### Task item
Each line from the one that contains "destruct H as" down to the last line of the material should be retyped exactly as it stands.

### Data for the task
(** The client sends the first bytes of a page, the server receives them in another page. *)
Lemma loopback_delivers_witness :
  let '(r1, w1) := tcp_send_op 2 0x30000 5 20 2 w_joined in
  let '(r2, w2) := tcp_recv_op 3 0x40000 1 w1 in
  r1 = 1 /\ r2 = 5 /\ slice_at 0x40000 5 (w_mem w2) = slice_at 0x30000 5 (w_mem w_joined).
Proof.
  pose proof (loopback_delivers 0 443 80 1 2 0x30000 5 0x40000 20 w_joined (i_stack _ (served_state _ _ joined_served)) (i_mem _ (served_state _ _ joined_served))
    ltac:(unfold is_u64; lia) ready ltac:(unfold TCP_MSS; lia) ltac:(discriminate) ltac:(discriminate) ltac:(discriminate) ltac:(discriminate)) as H.
  assert (owner (conn_at 1 (w_st w_joined)) = 2) as Ea by (vm_compute; reflexivity). assert (owner (conn_at 2 (w_st w_joined)) = 1) as Eb by (vm_compute; reflexivity).
  cbv zeta in H. rewrite Ea, Eb in H. change (Z.of_nat 1 + 1) with 2 in H. change (Z.of_nat 2 + 1) with 3 in H.
  destruct (tcp_send_op 2 0x30000 5 20 2 w_joined) as [r1 w1]. destruct (tcp_recv_op 3 0x40000 1 w1) as [r2 w2].
  destruct H as (H1 & H2 & H3 & _). split; [exact H1|]. split; [exact H2|exact H3].
Defined.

### Answer for this exercise
  destruct H as (H1 & H2 & H3 & _). split; [exact H1|]. split; [exact H2|exact H3].
Defined.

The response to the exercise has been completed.